114:00 — Level Set-Based Topology Optimization Of 3D Magnetic Circuits With Mechanical Constraints

A topology optimization problem is a problem where the variables allow to define optimally the structure of certain parts of an object. This type of optimization is essential in many applications, such as the design of the structure of aircraft wings or electric motors. In our case, we are interested in optimizing the design of a 3D magnetic circuit which resembles a Hall effect thruster. This circuit contains a variable area, where, at any point, the presence of matter or vacuum is described by a level set function, the value of which is decided by the optimization process. The objective function to be optimized is defined from the magnetic field calculated in a target area. This magnetic field must correspond as well as possible to a fixed objective field in order to ensure proper thruster operation. This optimization problem is a PDE constrained optimization problem, where the PDEs in this case are Maxwell equations (of the magnetostatic).

One of the difficulties encountered in manufacturing a so-optimized magnetostatic structures, is that they are not necessarily mechanically stable. In order to take this mechanical constraint into account, we have developed a level set-based topology optimization algorithm which relies on gradient information and on numerical simulations of both the mechanical deformation and the magnetostatic behavior of the structure.
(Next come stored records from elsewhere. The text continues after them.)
(** The check sees who is still at work. *)
Lemma check_sees m x s :
  idle_inv m -> teammate x m0 s ->
  leader_to_wake m = Some lead \/
  leader_to_wake m = None /\ exists z, at_work z /\ idle_event z ∉ events m.
Proof.
  intros Hm [Hx Hxl]. destruct (team_ok_now m Hm) as [Hok Hl].
  destruct (leader_to_wake m) as [w|] eqn:Hw; [left; f_equal; by apply (leader_woken_iff lead m w Hok)|right].
  split; [done|]. destruct (member_now m x s Hm Hx) as (sx & Hsx & Hsame).
  destruct (decide (Exists (fun kv => is_lead (sl_agent kv.2) = false /\ is_settled (sl_status kv.2) = false) (map_to_list (slots m)))) as [He|Hno].
  - apply Exists_exists in He as ([z sz] & Hz%elem_of_map_to_list & Hzl & Hzs). simpl in *.
    destruct (member_then m z sz Hm Hz) as (s0 & Hs0 & Hs). exists z. split.
    + exists s0. unfold teammate. rewrite <- (same_is_lead _ _ Hs). split; [done|].
      destruct (same_status _ _ Hs) as [<-|Hi]; [done|]. by rewrite Hi in Hzs.
    + intros Hev. by rewrite (inv_events m Hm z sz Hev Hz) in Hzs.
  - exfalso. assert (leader_to_wake m = Some lead) as Hyes; [|congruence]. apply (leader_woken_iff lead m lead Hok).
    split; [done|]. split; [done|]. split; [exists x, sx; split; [done|]; by rewrite (same_is_lead _ _ Hsame)|].
    intros k sk [Hk Hkl]. apply not_false_is_true. intros Hks. apply Hno, Exists_exists. exists (k, sk). by rewrite elem_of_map_to_list.
Qed.

(** What a call of [mark_idle] has found out when it returns. *)
Definition idle_answer (x : string) (r : Result (option string) TeamError.t) (m : Manager) : Prop :=
  forall w, r = Ok w ->
    idle_event x ∈ events m /\
    (w = Some lead \/
     w = None /\ exists z pre, at_work z /\ pre `prefix_of` events m /\ idle_event x ∈ pre /\ idle_event z ∉ pre).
By comparing the designs obtained with those from magnetostatic optimization alone, our approach proves some effectiveness in obtaining robust designs.

214:30 — PDE constrained shape optimization in the space of piecewise-smooth shapes

Shape optimization is concerned with identifying shapes, or subsets of $\mathbb{R}$, behaving in an optimal way with respect to a given physical system. It has been an active field of research for the past decades and is used for example in engineering. Many relevant problems in the area of shape optimization involve a constraint in the form of a partial differential equation (PDE). Theory and algorithms in shape optimization can be based on techniques from differential geometry, e.g., a Riemannian manifold structure can be used to define the distances of two shapes. Thus, shape spaces are of particular interest in shape optimization.

In this talk, we apply the differential-geometric structure of Riemannian shape spaces to the theory of classical PDE constrained shape optimization problems. We also present a space containing shapes in $\mathbb{R}^2$ that can be identified with a Riemannian product manifold but at the same time admits piecewise smooth curves as elements. We present algorithms to solve PDE constrained (multi-)shape optimization problems and give numerical results of these algorithms.

315:00 — Mesh Denoising and Inpainting using the Total Variation of the Normal and a Shape Newton Approach

We present a novel approach to denoising and inpainting problems for surface meshes.
The purpose of these problems is to remove noise or fill in missing parts while preserving important features such as sharp edges.
A discrete variant of the total variation of the unit normal vector field serves as a regularizing functional to achieve these goals.
In order to solve the resulting problem, we use a version of the split Bregman (ADMM) iteration adapted to the problem.
A new formulation of the total variation regularizer, as well as the use of an inexact Newton method for the shape optimization step, bring significant speed-ups compared to earlier methods.
Numerical examples are included, demonstrating the performance of our algorithm with some complex 3D geometries.

415:30 — Robust Optimization of Electric Machines: A Gradient-Based Approach for Parameter and Shape with Isogeometric Analysis

In the field of electric machine design, optimizing geometry and parameters is crucial and the consideration of uncertainties like manufacturing tolerances is important. This work presents a robust optimization framework, which is applied to design a 3-phase, 6-pole Permanent Magnet Synchronous Motor (PMSM) and addresses these uncertainties. Our approach uses Isogeometric Analysis (IGA) for the two-dimensional construction of the geometry and the discretization of the governing state equation. To optimize the performance of a PMSM, we combine shape and parameter optimization, which allows for a larger design space. To robustify the optimal design against uncertainty we apply a robust optimization technique that uses a min-max formulation. To solve this bilevel problem, we work with the value functions of the lower level maximization problems and apply Danskin's Theorem for the computation of generalized derivatives. Additionally, the adjoint method is employed to efficiently solve the lower level problems with gradient based optimization. In the end we present numerical results, that show the efficiency of our approach.